Assignment:
Extract from the entries below, exactly as given, only the lines from the line containing "(** [t'] is [t] but for its status. *)" to the line containing "isPodReady pod = true", both lines included.

[Saved entries]
****************
(* ===== verification/DataPath.v ===== *)
(** * The packet path of the forwarder (pkg/forwarder/proxy.go: servePort,
      getOrCreateSession, pipeResponses, cleanupIdleSessions)

    Every mapping has a [servePort] goroutine and a cleanup ticker, every session
    a [pipeResponses] goroutine; they share the session map, the sessions and the
    sockets with the goroutine that changes mappings.  [fw_step] interleaves
    them.  A goroutine's step is what it does between two points where another
    one can run: [servePort] has a program counter ([pc]) for the points inside
    an iteration (the packet was read and its session must be created; the
    session is in hand and the packet must be written), the other goroutines run
    one iteration per step.  The network may fail any resolve, dial, read or
    write. *)

From S2P Require Import Prelude GoStd Proto Session Proxy.

(** Where a [servePort] goroutine is. *)
Inductive pc :=
| PcRead                                   (** blocked in [ReadFromUDP] *)
| PcCreate (client : string) (n : Z)       (** no session yet: resolve and dial *)
| PcForward (sp : nat) (client : string) (n : Z)  (** session in hand *)
| PcDone.

Definition DirectionClientToGateway : string := "client_to_gateway".
Definition DirectionGatewayToClient : string := "gateway_to_client".
(* ===== verification/Reconcile.v ===== *)
(** * Correctness of the reconciler

    The order of effects, stated over the trace of a reconciliation: every event
    of a trace is one that the events before it allow.  The cluster is any
    [KubeClient]: every call may fail at any time and may answer anything, so the
    ordering theorems cover partial failures and retries. *)

From S2P Require Import Prelude GoStd Proto Api Kube Portalloc Server Controller.

(** ** Reading a trace *)

(** The Tunnel an API call answered with. *)
Definition tunnel_answer (e : event) : option Tunnel :=
  match e with
  | EvGet _ (Ok t) | EvUpdate _ (Ok t) | EvPatch _ _ (Ok t) => Some t
  | _ => None
  end.

(** The newest answer: what the API server last said the object is. *)
Definition last_object (tr : list event) : option Tunnel := last (omap tunnel_answer tr).

Definition gateway_key (t : Tunnel) : ObjectKey := mkKey (Namespace t) (gatewayResourceName (Name t)).

(** The identity of the mapping: port and gateway pod. *)
Definition mapping_id (t : Tunnel) : Z * string * string * string :=
  (ForwarderPort (Status t), GatewayPodName (Status t), GatewayPodUID (Status t), GatewayPodIP (Status t)).

(** [t'] is [t] but for its status. *)
Definition same_meta (t t' : Tunnel) : Prop :=
  Name t' = Name t /\ Namespace t' = Namespace t /\ Spec t' = Spec t /\ Finalizers t' = Finalizers t /\
  DeletionTimestamp t' = DeletionTimestamp t.

(** [t'] is [t] but for its phase, message, key and endpoint. *)
Definition same_object (t t' : Tunnel) : Prop :=
  same_meta t t' /\ mapping_id t' = mapping_id t /\ MappingRevision (Status t') = MappingRevision (Status t).

Section trace.
Context `{ControllerUtil} {F : Type} `{forwarderServer F} (r : TunnelReconciler) (f0 : option F).

(** What makes a tunnel Ready: its pod is ready and answered with the key the
    status records, and no connected forwarder lacks the status's revision. *)
Definition ready_evidence (pod : Pod) (t : Tunnel) : Prop :=
  isPodReady pod = true /\ pod_PodIP pod <> "" /\
  GatewayPublicKey (Status t) <> "" /\ fetcher r (pod_PodIP pod) = Ok (GatewayPublicKey (Status t)) /\
  forall f, f0 = Some f -> fs_MissingAcks (Namespace t) (Name t) (MappingRevision (Status t)) f = [].

(** The pod the API server has under the key, as read or as created. *)
Definition pod_answer (pre : list event) (k : ObjectKey) (pod : Pod) : Prop :=
  EvGetPod k (Ok pod) ∈ pre \/ exists p, pod_Key p = k /\ EvCreatePod p (Ok pod) ∈ pre.

Definition newly_allocated (pre : list event) (t : Tunnel) : Prop :=
  EvAllocate (tunnelKeyOf t) (AllocPort (ForwarderPort (Status t))) ∈ pre.

(** What a status write may say, given the object [base] it starts from. *)
Record patch_ok (pre : list event) (base t : Tunnel) : Prop := {
  patch_changes : t <> base;
  patch_meta : same_meta base t;
  patch_port : ForwarderPort (Status t) = ForwarderPort (Status base) \/
    (ForwarderPort (Status base) = 0 /\ newly_allocated pre t);
  patch_revision :
    (MappingRevision (Status t) = MappingRevision (Status base) /\ mapping_id t = mapping_id base) \/
    (MappingRevision (Status t) = wrap64 (MappingRevision (Status base) + 1) /\
     (mapping_id t <> mapping_id base \/ newly_allocated pre t));
  patch_pod : exists pod, pod_answer pre (gateway_key base) pod /\
    GatewayPodName (Status t) = gatewayResourceName (Name base) /\
    GatewayPodUID (Status t) = pod_UID pod /\ GatewayPodIP (Status t) = pod_PodIP pod /\
    (Phase (Status t) = TunnelPhaseReady -> Phase (Status base) = TunnelPhaseReady \/ ready_evidence pod t);
}.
****************
Task solution:
(** [t'] is [t] but for its status. *)
Definition same_meta (t t' : Tunnel) : Prop :=
  Name t' = Name t /\ Namespace t' = Namespace t /\ Spec t' = Spec t /\ Finalizers t' = Finalizers t /\
  DeletionTimestamp t' = DeletionTimestamp t.

(** [t'] is [t] but for its phase, message, key and endpoint. *)
Definition same_object (t t' : Tunnel) : Prop :=
  same_meta t t' /\ mapping_id t' = mapping_id t /\ MappingRevision (Status t') = MappingRevision (Status t).

Section trace.
Context `{ControllerUtil} {F : Type} `{forwarderServer F} (r : TunnelReconciler) (f0 : option F).

(** What makes a tunnel Ready: its pod is ready and answered with the key the
    status records, and no connected forwarder lacks the status's revision. *)
Definition ready_evidence (pod : Pod) (t : Tunnel) : Prop :=
  isPodReady pod = true /\ pod_PodIP pod <> "" /\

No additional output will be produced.